VMware vCenter Server VMware vSphere ESXi

Issue/Introduction

Symptoms:
  • Powering on the virtual machine fails.
  • You see the error:

    Reason: Thin/TBZ disks cannot be opened in multiwriter mode..
    Cannot open the disk '/vmfs/volumes/xxxxxxxx-xxxxx-xxxxxxxxxxxxxxx/Windows Server 2008/VM.vmdk' or one of the snapshot disks it depends on.
    VMware ESX cannot open the virtual disk, "/vmfs/volumes/xxxxxxxx-xxxxx-xxxx-xxxxxxxxxxx/Windows Server 2008/VM.vmdk" for clustering. Please verify that the virtual disk was created using the 'thick' option.

     
  • Cannot open Thin/TBZ disks in a multiwriter mode.
  • VMware ESX cannot open the virtual disk.

 

 



Environment

VMware vSphere ESXi 6.x
VMware vSphere ESXi 7.x
VMware vSphere ESXi 8.x

 

Cause

This issue occurs if the disk is not in a compatible format for multiwriter mode.
 
This issue most commonly occurs in configurations where an eagerzeroedthick virtual disk is shared across multiple virtual machines and is extended using the vSphere Client. When the disk is extended using the vSphere Client, it becomes lazyzeroedthick as the extended portion of the disk is LazyZeroed.
 

Resolution

This is an expected behavior, where the format of a virtual disk in multiwriter mode is changed to an unsupported format. For more information about the requirements of virtual disks in multiwriter mode, see Enabling or disabling simultaneous write protection provided by VMFS using the multi-writer flag.

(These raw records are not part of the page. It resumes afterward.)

Lemma business_rbind (r : result unit) (k : unit -> result unit) :
  business r -> business (k tt) -> business (rbind r k).
Proof. intros [-> | [msg ->]] Hk; simpl; [done|]. right. eauto. Qed.

Lemma business_each {A} (l : list A) (f : A -> result unit) :
  Forall (fun x => business (f x)) l -> business (each l f).
Proof.
  induction 1 as [|x l Hx _ IH]; simpl; [by left|]. by apply business_rbind.
Qed.

Lemma business_assert (cond : bool) (msg : string) :
  business (TransactionError_assert cond msg).
Proof. destruct cond; [by left|]. right. eauto. Qed.

Lemma elem_of_entries {A} (m : gmap Z A) (k : Z) (x : A) :
  (k, x) ∈ entries m <-> m !! k = Some x.
Proof.
  unfold entries. rewrite merge_sort_Permutation. apply elem_of_map_to_list.
Qed.

Section OrderFacts.
Context {joi : Joi}.

Lemma business_checkStops (flag : bool) (now : num) (dbTrip : Trip.t)
    (rqTrip : TripOrder.t) :
  business (checkStopsAndBookingWindow flag now dbTrip rqTrip).
Proof.
  unfold checkStopsAndBookingWindow.
  repeat case_match; first [by left | right; eauto].
Qed.

Lemma business_checkNoDuplicates (dbTrip : Trip.t) (rqTrip : TripOrder.t) :
  business (checkNoDuplicates dbTrip rqTrip).
Proof.
  unfold checkNoDuplicates. case_match; [right; eauto | by left].
Qed.

End OrderFacts.

Section OrderChecksFacts.
Context {joi : Joi}.

Lemma checkStops_ok_found (flag : bool) (now : num) (dbTrip : Trip.t)
    (rqTrip : TripOrder.t) :
  checkStopsAndBookingWindow flag now dbTrip rqTrip = Ok tt ->
  is_Some (findStop (Trip.tripStops dbTrip) (TripOrder.boardStopId rqTrip))
  /\ is_Some (findStop (Trip.tripStops dbTrip) (TripOrder.alightStopId rqTrip)).
Proof.
  unfold checkStopsAndBookingWindow.
  destruct (findStop _ (TripOrder.boardStopId rqTrip)) as [[? ?]|];
    [|discriminate].
  destruct (findStop _ (TripOrder.alightStopId rqTrip)) as [[? ?]|];
    [eauto | discriminate].
Qed.

(** The loop over the trips returns exactly when no trip is cancelled. *)
Lemma running_loop_ok (tb : TransactionBuilder.t) :
  each (entries (TransactionBuilder.tripsById tb)) (fun '(tripId, trip) =>
    TransactionError_assert (Trip.isRunning trip)
      ("Trip " +:+ pretty tripId +:+ " has been cancelled")) = Ok tt
  <-> all_running tb.
Proof.
  rewrite each_ok, Forall_forall. unfold all_running, map_Forall. split.
  - intros Hloop tripId trip Htrip. apply elem_of_entries in Htrip.
    specialize (Hloop _ Htrip). simpl in Hloop.
    by apply TransactionError_assert_ok in Hloop.
  - intros Hrunning [tripId trip] Hin. apply elem_of_entries in Hin.
    apply TransactionError_assert_ok. by apply (Hrunning tripId trip).
Qed.

(** X27: a cancelled trip is turned down with a TransactionError,
    whatever the flags and the orders. *)
Lemma runOrderChecks_cancelled (now : nat -> num) (tb : TransactionBuilder.t)
    (checkOptions : CheckOptions.t) (tripId : Z) (trip : Trip.t) :
  TransactionBuilder.tripsById tb !! tripId = Some trip ->
  Trip.isRunning trip = false ->
  exists msg, runOrderChecks now tb checkOptions = Throw (TransactionError msg).
Proof.
  intros Htrip Hcancelled. unfold runOrderChecks.
  match goal with
  | |- context [rbind ?loop _] =>
      assert (business loop) as [Hok | [msg Hthrow]]
  end.
  - apply business_each, Forall_forall. intros [? ?] _. apply business_assert.
  - apply running_loop_ok in Hok. specialize (Hok tripId trip Htrip).
    simpl in Hok. congruence.
  - rewrite Hthrow. simpl. eauto.
Qed.
(** A run whose news step ends rejected stops there: nothing is
    appended and the used-link file stays as it was. *)
Lemma rejected_news_commits_nothing (r : news_result) (s1 : state) :
  _run_news_step cfg self w (load_used_article_links w file)
    (init_locals (start file)) = (Ok r, s1) →
  status r = "rejected" →
  run cfg self w (start file) = (Ok tt, s1)
  ∧ count_appends (log s1) = 0
  ∧ ledger s1 = file.
Proof.
  intros Hnews Hst. split.
  - change (run cfg self w (start file))
      with (try_except (run_try_body cfg self w) (run_except w)
              (init_locals (start file))).
    unfold try_except, run_try_body.
    unfold mbind at 1, M_bind at 1, get_state.
    unfold mbind at 1, M_bind at 1.
    change (ledger (init_locals (start file))) with file.
    rewrite Hnews. by rewrite bool_decide_eq_true_2.
  - assert (H := pending_news (load_used_article_links w file)
                   (init_locals (start file))).
    rewrite Hnews in H. destruct H as (Hc & Hl & _); [|done].
    repeat split; done.
Qed.

End Run.

(** A run that does commit: with one usable article and both
    platforms approved on their second attempt, the link of that
    article is appended, once. *)
Lemma committing_run_example :
  let s' := (run Examples.cfg0 Examples.self0 Examples.w1 (start "")).2 in
  count_appends (log s') = 1
  ∧ persisted (log s')
  ∧ ledger s' = "https://news.example/checkout" ++ nl.
Proof.
  cbv zeta. split; [vm_compute; reflexivity|].
  split; [apply persisted_existsb; vm_compute; reflexivity|].
  vm_compute. reflexivity.
Qed.
(** X8.  An [updateRecord] that names no property returns the record it
    found with nothing changed but [updatedAt], which is the time of the
    call. *)
Theorem update_without_fields_touches (st : AsyncStorage) (id0 : string) (now : Z)
    (i : nat) (r : VinylRecord) :
  list_find (λ r, id r = id0) (collection st) = Some (i, r) →
  setItem_rejects st = false →
  ∃ st',
    api.updateRecord id0 Partial.empty now st
    = (Returns {| data := data r; id := id r; imageUrl := imageUrl r;
                  createdAt := createdAt r; updatedAt := now |}, st').
Proof.
  intros Hfind Hw. eexists.
  rewrite (updateRecord_found _ _ _ _ _ _ Hfind Hw).
  unfold api.merged. by rewrite spread_nothing.
Qed.

Lemma update_without_fields_touches_witness :
  ∃ r' st',
    api.updateRecord "record_2_bbb" Partial.empty 9 shelf_of_two = (Returns r', st')
    ∧ year r' = Some 1999 ∧ artistName r' = Some "B" ∧ updatedAt r' = 9.
Proof.
  destruct (update_without_fields_touches shelf_of_two "record_2_bbb" 9 1
              record_two eq_refl eq_refl) as [st' Hupdate].
  eexists _, st'. split; [exact Hupdate|done].
Defined.

(** * Further properties of the Discogs client *)

Lemma request_sends this endpoint params net :
  DiscogsAPI.isConfigured this = true →
  (DiscogsAPI.request this endpoint params net).2
  = sent net (DiscogsAPI.outgoing this endpoint params).
Proof.
  intros Hc.
  destruct (answer net (DiscogsAPI.outgoing this endpoint params))
    as [response|t] eqn:Ha.
  - destruct (ok response) eqn:Hok.
    + by rewrite (request_ok _ _ _ _ _ Hc Ha Hok).
    + by rewrite (request_not_ok _ _ _ _ _ Hc Ha Hok).
  - by rewrite (request_fetch_rejected _ _ _ _ _ Hc Ha).
Qed.

Lemma configured_token this :
  DiscogsAPI.isConfigured this = true ↔
  ∃ tok, DiscogsAPI.token this = Some tok ∧ tok ≠ "".
Proof.
  unfold DiscogsAPI.isConfigured, truthy. split.
  - destruct (DiscogsAPI.token this) as [tok|]; [|done].
    case_bool_decide; [done|]. eauto.
  - intros (tok & -> & Hne). by case_bool_decide.
Qed.

Lemma append_cancel_l (p a b : string) : p +:+ a = p +:+ b → a = b.
Proof. induction p as [|c p IH]; simpl; [done|]. intros [= H]. by apply IH. Qed.

(** X9.  A client built from the environment is configured exactly when
    the variable holds a non-empty string, and a client is configured
    after [setToken] exactly when the token given is not empty; [setToken]
    keeps the base URL. *)
Theorem configured_iff_token_not_empty :
  (∀ env, DiscogsAPI.isConfigured (DiscogsAPI.new env) = true
          ↔ ∃ s, env = Some s ∧ s ≠ "")
  ∧ (∀ this tok, DiscogsAPI.isConfigured (DiscogsAPI.setToken this tok) = true
                 ↔ tok ≠ "")
  ∧ (∀ this tok, DiscogsAPI.baseUrl (DiscogsAPI.setToken this tok)
                 = DiscogsAPI.baseUrl this).
Proof.
  split_and!.
  - intros env. rewrite configured_token. unfold DiscogsAPI.new; simpl.
    rewrite or_else_null. split.
    + intros (tok & Htok & Hne). destruct env as [s|]; [|done].
      case_bool_decide; [done|]. eauto.
    + intros (s & -> & Hne). exists s. by case_bool_decide.
  - intros this tok. rewrite configured_token. simpl. split.
    + by intros (? & [= <-] & ?).
    + eauto.
  - done.
Qed.

(** X10.  Every call of a configured client hands exactly one request to
    [fetch], whatever the network answers: a [GET] of the base URL
    followed by the endpoint of the call, with the content type, the user
    agent and the token in the [Authorization] header. *)
Theorem configured_call_sends_one_request
    (this : DiscogsAPI.t) (call : DiscogsAPI.Call) (net : Network) (tok : string) :
  DiscogsAPI.token this = Some tok →
  tok ≠ "" →
  ∃ request,
    issued (DiscogsAPI.perform this call net).2 = issued net ++ [request]
    ∧ method request = "GET"
    ∧ location (url request) = DiscogsAPI.baseUrl this +:+ (DiscogsAPI.target call).1
    ∧ searchParams (url request) = default [] (DiscogsAPI.target call).2
    ∧ headers request
      = [("Content-Type", "application/json");
         ("User-Agent", "VinylCollectionApp/1.0");
         ("Authorization", "Discogs token=" +:+ tok)].
Proof.
  intros Htok Hne.
  assert (DiscogsAPI.isConfigured this = true) as Hc
    by (apply configured_token; eauto).
  eexists. rewrite perform_request, request_sends by done.
  split_and!; [reflexivity..|].
  simpl. unfold DiscogsAPI.getAuthHeaders. rewrite Htok.
  unfold truthy. by case_bool_decide.
Qed.
(** C3.  For a constructed importer the language's table is found; when no
    descriptor of the table is named [corpus_name], [import_corpus] raises
    [CorpusImportError] having only logged the message, with the world as
    it was; and when the table has a descriptor of that name, the lookup
    returns the first such descriptor, whatever comes after it. *)
Theorem unknown_corpus_raises_before_any_action {W : Type} `{Platform W}
    (reg : Registry) (lang : string) (self : CorpusImporter)
    (corpus_name : string) (local_path : option string) (w : W)
    (Hinit : result (__init__ lang w) = Ok self) :
  exists corpora,
    LANGUAGE_CORPORA reg !! language self = Some corpora
    /\ ((forall c, In c corpora -> name c <> corpus_name) ->
        exists msg,
          import_corpus reg self corpus_name local_path w
          = (Raise (CorpusImportError msg), w, [Log ERROR msg]))
    /\ (forall pre d post,
          corpora = pre ++ d :: post ->
          name d = corpus_name ->
          (forall c, In c pre -> name c <> corpus_name) ->
          _get_corpus_properties reg self corpus_name w = (Ok d, w, [])).
Proof.
  destruct (init_ok_corpora reg lang self w Hinit) as [corpora Hreg].
  exists corpora. split; [exact Hreg|]. split.
  - intros Hnone. eexists.
    unfold import_corpus, bind.
    rewrite (get_corpus_properties_unfold reg self corpus_name corpora w Hreg).
    rewrite (first_named_none corpus_name corpora Hnone). reflexivity.
  - intros pre d post -> Hd Hpre.
    rewrite (get_corpus_properties_unfold reg self corpus_name _ w Hreg).
    now rewrite (first_named_app corpus_name pre post d Hd Hpre).
Qed.
(** * go-iden3-core: off-chain publisher cache, issuer state machine,
      claim codec and bitmap helpers.

    The publisher ([components/idenpuboffchainwriter]) is embedded from its
    Go source.  Bytes are integers in [0, 256) with the wrap-around of Go's
    unsigned arithmetic written out; the key-value store is a finite map
    from byte strings to byte strings; a transaction buffers its writes
    until [Commit].  The issuer, the claim codec and the bitmap helpers are
    reached by the tests only; they are modelled from the specification
    and marked as such. *)

From Stdlib Require Import ZArith List Lia String Ascii.
From stdpp Require Import base option list gmap.

Local Open Scope Z_scope.

(** ** Bytes, hashes, errors *)

Module Bytes.

(** Go's [byte] is an integer in [0, 256): unsigned 8-bit addition and
    subtraction wrap around. *)
Definition add8 (a b : Z) : Z := (a + b) mod 256.
Definition sub8 (a b : Z) : Z := (a - b) mod 256.

(** [[]byte("...")]: the ASCII codes of a string literal. *)
Definition str (s : string) : list Z :=
  map (fun a => Z.of_N (N_of_ascii a)) (list_ascii_of_string s).

(** [merkletree.ElemBytesLen] *)
Definition ElemBytesLen : nat := 32.

(** [merkletree.Hash] is [[32]byte]. *)
Definition is_hash (h : list Z) : Prop := length h = ElemBytesLen.

(** [merkletree.HashZero] *)
Definition HashZero : list Z := repeat 0 ElemBytesLen.
Lemma nth_error_flat_map_block {A B} (F : A -> list B) (n : nat)
    (ys : list A) (k i : nat) (y : A) :
  (forall y, List.length (F y) = n) ->
  nth_error ys k = Some y -> (i < n)%nat ->
  nth_error (flat_map F ys) (k * n + i) = nth_error (F y) i.
Proof.
  intros HF. revert k. induction ys as [|a ys IH]; intros k Hk Hi.
  - now destruct k.
  - destruct k as [|k]; simpl in Hk |- *.
    + injection Hk as ->. apply nth_error_app1. now rewrite HF.
    + rewrite nth_error_app2 by (rewrite HF; lia).
      rewrite HF. replace (n + k * n + i - n)%nat with (k * n + i)%nat by lia.
      now apply IH.
Qed.

Lemma long_table_length (lo hi : Z) (df : DataFrame) :
  List.length (long_table lo hi df)
  = (Z.to_nat (hi + 1 - lo) * List.length (rows df))%nat.
Proof.
  unfold long_table.
  rewrite (length_flat_map_block _ (List.length (rows df))).
  - now rewrite range_length.
  - intros y. apply length_map.
Qed.

Lemma long_table_nth_error (lo hi : Z) (df : DataFrame) (i : nat)
    (r : list cell) (y : Z) :
  nth_error (rows df) i = Some r -> (lo <= y <= hi)%Z ->
  nth_error (long_table lo hi df)
            (Z.to_nat (y - lo) * List.length (rows df) + i)
  = Some (long_row (columns df) r y).
Proof.
  intros Hr Hy. unfold long_table.
  rewrite (nth_error_flat_map_block _ (List.length (rows df)) _ _ _ y).
  - rewrite nth_error_map, Hr. reflexivity.
  - intros z. apply length_map.
  - apply range_nth_error. lia.
  - apply nth_error_Some. congruence.
Qed.

Lemma long_table_In (lo hi : Z) (df : DataFrame) (x : LongRow Z) :
  In x (long_table lo hi df) <->
  exists r y, In r (rows df) /\ (lo <= y <= hi)%Z /\
              x = long_row (columns df) r y.
Proof.
  unfold long_table. rewrite in_flat_map. split.
  - intros (y & Hy & Hx). apply in_map_iff in Hx as (r & <- & Hr).
    apply range_In in Hy. exists r, y. repeat split; auto; lia.
  - intros (r & y & Hr & Hy & ->). exists y. split.
    + apply range_In. lia.
    + apply in_map_iff. now exists r.
Qed.

Lemma index_of_lt (c : string) (cols : list string) (j : nat) :
  index_of c cols = Some j -> (j < List.length cols)%nat.
Proof.
  revert j. induction cols as [|c' cols IH]; intros j; simpl; [discriminate|].
  destruct (String.eqb c c').
  - intros [= <-]. lia.
  - destruct (index_of c cols) as [k|]; simpl; [|discriminate].
    intros [= <-]. specialize (IH k eq_refl). lia.
Qed.

Lemma nth_map_seq {A} (g : nat -> A) (w j : nat) (d : A) :
  (j < w)%nat -> nth j (map g (seq 0 w)) d = g j.
Proof.
  intros H.
  rewrite (nth_indep _ d (g O)) by now rewrite length_map, length_seq.
  rewrite (map_nth g), seq_nth by assumption. reflexivity.
Qed.

(** ** IEEE doubles *)

Lemma eq_zero_spec (x : float) :
  eq_zero x = true -> exists b, Prim2SF x = S754_zero b.
Proof.
  unfold eq_zero. rewrite FloatAxioms.eqb_spec.
  change (Prim2SF PrimFloat.zero) with (S754_zero false).
  destruct (Prim2SF x) as [b|b| |b m e]; simpl; try discriminate.
  - intros _. now exists b.
  - now destruct b.
  - now destruct b.
Qed.

(** A zero stays a zero when divided by [1e9]. *)
Lemma zero_in_billions (x : float) :
  eq_zero x = true -> eq_zero (truediv x billion) = true.
Proof.
  intros H. destruct (eq_zero_spec x H) as (b & Hb).
  unfold eq_zero, truediv. rewrite FloatAxioms.eqb_spec, FloatAxioms.div_spec, Hb.
  change (Prim2SF billion) with (S754_finite false 8388608000000000 (-23)).
  reflexivity.
Qed.

(** NaN divided by anything is NaN. *)
Lemma nan_truediv (x : float) : truediv nan x = nan.
Proof.
  rewrite <- (SF2Prim_Prim2SF (truediv nan x)).
  unfold truediv. rewrite FloatAxioms.div_spec.
  change (Prim2SF nan) with S754_nan. reflexivity.
Qed.

(** ** [read_csv] on a file whose records are no longer than its header *)

Lemma read_csv_ok (to_number : string -> option float)
    (default_na na_values : list string) (lines : list (list string))
    (skiprows : nat) (hdr : list string) (recs : list (list string)) :
  skipn skiprows lines = hdr :: recs ->
  Forall (fun r => (List.length r <= List.length hdr)%nat) recs ->
  read_csv to_number default_na lines skiprows na_values
  = Ok {| columns := hdr;
          rows := map (parse_row to_number default_na na_values recs 0
                                 (List.length hdr)) recs |}.
Proof.
  intros Hfile Hlen. unfold read_csv. rewrite Hfile.
  assert (Hw : table_width hdr recs = List.length hdr).
  { unfold table_width. destruct recs as [|r recs]; [reflexivity|].
    inversion_clear Hlen. lia. }
  unfold leading_cols. rewrite Hw, Nat.sub_diag.
  replace (existsb _ (tl recs)) with false; [reflexivity|].
  symmetry. apply not_true_is_false. intros H.
  apply existsb_exists in H as (r & Hr & Hlt).
  rewrite Forall_forall in Hlen.
  assert (Hin : In r recs) by (destruct recs; [destruct Hr|now right]).
  apply Hlen in Hin. apply Nat.ltb_lt in Hlt. lia.
Qed.

(** The cell that a record gives under a label of the header. *)
Lemma at_label_parse_row (to_number : string -> option float)
    (default_na na_values : list string) (recs : list (list string))
    (lead : nat) (hdr r : list string) (c : string) :
  at_label hdr
    (parse_row to_number default_na na_values recs lead (List.length hdr) r)
    c
  = match index_of c hdr with
    | Some j =>
        match nth_error r (lead + j) with
        | Some tok =>
            parse_cell to_number default_na na_values
              (numeric_column to_number default_na na_values recs (lead + j))
              tok
        | None => NaN
        end
    | None => NaN
    end.
Proof.
  unfold at_label. destruct (index_of c hdr) as [j|] eqn:Hj; [|reflexivity].
  apply index_of_lt in Hj. unfold parse_row. now rewrite nth_map_seq.
Qed.

(** A token listed in [na_values] is read as NaN, whatever its column. *)
Lemma parse_cell_na (to_number : string -> option float)
    (default_na na_values : list string) (numeric : bool) (tok : string) :
  In tok na_values ->
  parse_cell to_number default_na na_values numeric tok = NaN.
Proof.
  intros Hna. unfold parse_cell, is_na.
  replace (existsb _ _) with true; [reflexivity|].
  symmetry. apply existsb_eqb_In, in_or_app. now left.
Qed.


(** ** The claims on [reshape] *)

(** C4. Cardinality: with its columns present and [lo <= hi], [reshape]
    returns a long table of [|rows| * (hi - lo + 1)] rows, and the row
    of the wide row [i] and the year [y] sits at position
    [(y - lo) * |rows| + i]: one long row per (entity, year) pair. *)
Theorem reshape_cardinality (lo hi : Z) (raw : DataFrame) :
  (lo <= hi)%Z ->
  (forall c, In c (required_columns lo hi) -> In c (columns raw)) ->
  exists long,
    reshape lo hi raw = Ok long /\
    Z.of_nat (List.length long)
    = (Z.of_nat (List.length (rows raw)) * (hi - lo + 1))%Z /\
    forall i r y,
      nth_error (rows raw) i = Some r -> (lo <= y <= hi)%Z ->
      nth_error long (Z.to_nat (y - lo) * List.length (rows raw) + i)
      = Some (long_row (columns raw) r y).
Proof.
  intros Hle Hcols. exists (long_table lo hi raw). split; [|split].
  - now apply reshape_ok.
  - rewrite long_table_length. lia.
  - intros i r y. apply long_table_nth_error.
Qed.
(** * Similarity network fusion (SimilarityFusion.py): a shallow embedding

    The Python module builds affinity matrices from distance matrices
    ([getW], [getWCSMSSM]), derives the full and the K-nearest-neighbour
    transition matrices ([getP], [getS]) and runs the cross-diffusion
    iteration ([doSimilarityFusionWs], [doSimilarityFusion]).

    Numbers.  numpy's float64 entries are idealised as real numbers [R]
    with the exponential of the Standard Library; rounding, overflow and
    underflow are outside the model.  Division is [Rdiv], which is total;
    numpy yields nan or inf (with a warning, never an exception) when it
    divides by zero, so every statement about a computed value either
    proves that the divisors involved are nonzero or assumes it.

    Store.  numpy arrays and Python lists are mutable objects that are
    passed by reference.  Two-dimensional arrays and lists of array
    references live in a [heap]; the Python functions are programs of a
    state-and-exception monad [Py] over it, statement by statement.
    One-dimensional temporaries ([RowSum], [SNorm], [MeanDist]) are fresh
    results of reductions that are never aliased, so their masked
    assignment is a rebinding of a value.  The unnamed results of
    subexpressions are not allocated one by one; views ([A.T], slices) are
    only read.

    Left out: the timing and printing ([tic], [toc], [verboseTimes]), the
    plotting branch of [doSimilarityFusionWs] and the two script blocks at
    the end of the module. *)

From stdpp Require Import base list sets.
From Stdlib Require Import Reals Lra Lia Sorted.

Local Open Scope R_scope.

(** ** Matrices as row-major lists *)

Abbreviation matrix := (list (list R)).

(** [A.shape[0]] and [A.shape[1]]; an array without rows has no columns
    here. *)
Definition nrows (A : matrix) : nat := length A.
Definition ncols (A : matrix) : nat := length (hd [] A).
(** On a table whose due slots all have a callable, the loop of the
    dispatcher never calls through a null pointer; it leaves
    [dispatch_slot] of every slot it has visited and has made the
    invocations [due_calls] of them, in index order. *)
Lemma fold_dispatch (ticks : Z) (n : nat) (l : list sTask_t) (e : Z)
    (tr : list call) :
  n <= length l -> n <= MAX ->
  (forall i t, l !! i = Some t -> (0 < runMe t)%Z -> pTask t <> 0%Z) ->
  fold_left (fun acc i => dispatch_task MAX ticks i acc) (seq 0 n)
            (Some (mk_scheduler l e, tr))
  = Some (mk_scheduler ((dispatch_slot <$> take n l) ++ drop n l) e,
          tr ++ due_calls ticks 0 (take n l)).
Proof.
  intros Hn HMAX Hinv. induction n as [|n IH].
  - simpl. rewrite drop_0, app_nil_r. reflexivity.
  - rewrite seq_S, fold_left_app, IH by lia. simpl.
    destruct (lookup_lt_is_Some_2 l n ltac:(lia)) as [x Hx].
    assert (Hlen : length (dispatch_slot <$> take n l) = n).
    { rewrite length_fmap, length_take_le; lia. }
    assert (Hat : task_at (mk_scheduler ((dispatch_slot <$> take n l) ++ drop n l) e) n = x).
    { unfold task_at. simpl. rewrite lookup_app_r by lia.
      rewrite Hlen, Nat.sub_diag, (drop_S l x n Hx). reflexivity. }
    rewrite Hat.
    rewrite (take_S_r l n x Hx), fmap_app, due_calls_app. simpl.
    rewrite length_take_le by lia.
    rewrite (drop_S l x n Hx).
    destruct (Z.ltb_spec 0 (runMe x)) as [Hdue|Hnot].
    + destruct (Z.eqb_spec (pTask x) 0) as [Hz|Hnz].
      { exfalso. exact (Hinv n x Hx Hdue Hz). }
      f_equal. f_equal.
      * destruct (Z.eqb_spec (period x) 0) as [Hp|Hp].
        -- assert (Hds : dispatch_slot x = zero_task).
           { unfold dispatch_slot.
             rewrite (proj2 (Z.ltb_lt _ _) Hdue), Hp. reflexivity. }
           unfold schedulerDeleteTask.
           destruct (Nat.leb_spec MAX n) as [Hge|_]; [lia|].
           rewrite task_at_set_task_eq
             by (simpl; rewrite length_app, Hlen; simpl; lia).
           simpl. destruct (Z.eqb_spec (pTask x) 0) as [Hz|_]; [contradiction|].
           simpl. f_equal.
           rewrite list_insert_insert_eq.
           rewrite insert_app_r_alt by lia. rewrite Hlen, Nat.sub_diag. simpl.
           rewrite Hds, <- app_assoc. reflexivity.
        -- assert (Hds : dispatch_slot x = set_runMe (wrap32 (runMe x - 1)) x).
           { unfold dispatch_slot.
             rewrite (proj2 (Z.ltb_lt _ _) Hdue).
             destruct (Z.eqb_spec (period x) 0); [contradiction|reflexivity]. }
           unfold set_task. simpl. f_equal.
           rewrite insert_app_r_alt by lia. rewrite Hlen, Nat.sub_diag. simpl.
           rewrite Hds, <- app_assoc. reflexivity.
      * rewrite app_nil_r, <- app_assoc. reflexivity.
    + assert (Hds : dispatch_slot x = x).
      { unfold dispatch_slot.
        destruct (Z.ltb_spec 0 (runMe x)); [lia|reflexivity]. }
      rewrite !app_nil_r, Hds. f_equal. f_equal.
      rewrite <- app_assoc. reflexivity.
Qed.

To confirm the issue, verify the virtual disk format. To check the disk format, see Determining if a VMDK is zeroedthick or eagerzeroedthick.

To prevent this issue from re-occurring, ensure that virtual disks in multiwriter configurations are not converted to the lazyzeroedthick format. To use disks in multiwriter mode, the format must be Thick Provision Eager Zeroed.

(Note : vSphere Client default behavior is to create a lazy zeroed disk).

To extend a virtual disk in a multiwriter configuration, extend the virtual disk by running the vmkfstools -X command from the ESXi/ESX host command line. This ensures that the virtual disk format stays in the correct eagerzeroedthick format.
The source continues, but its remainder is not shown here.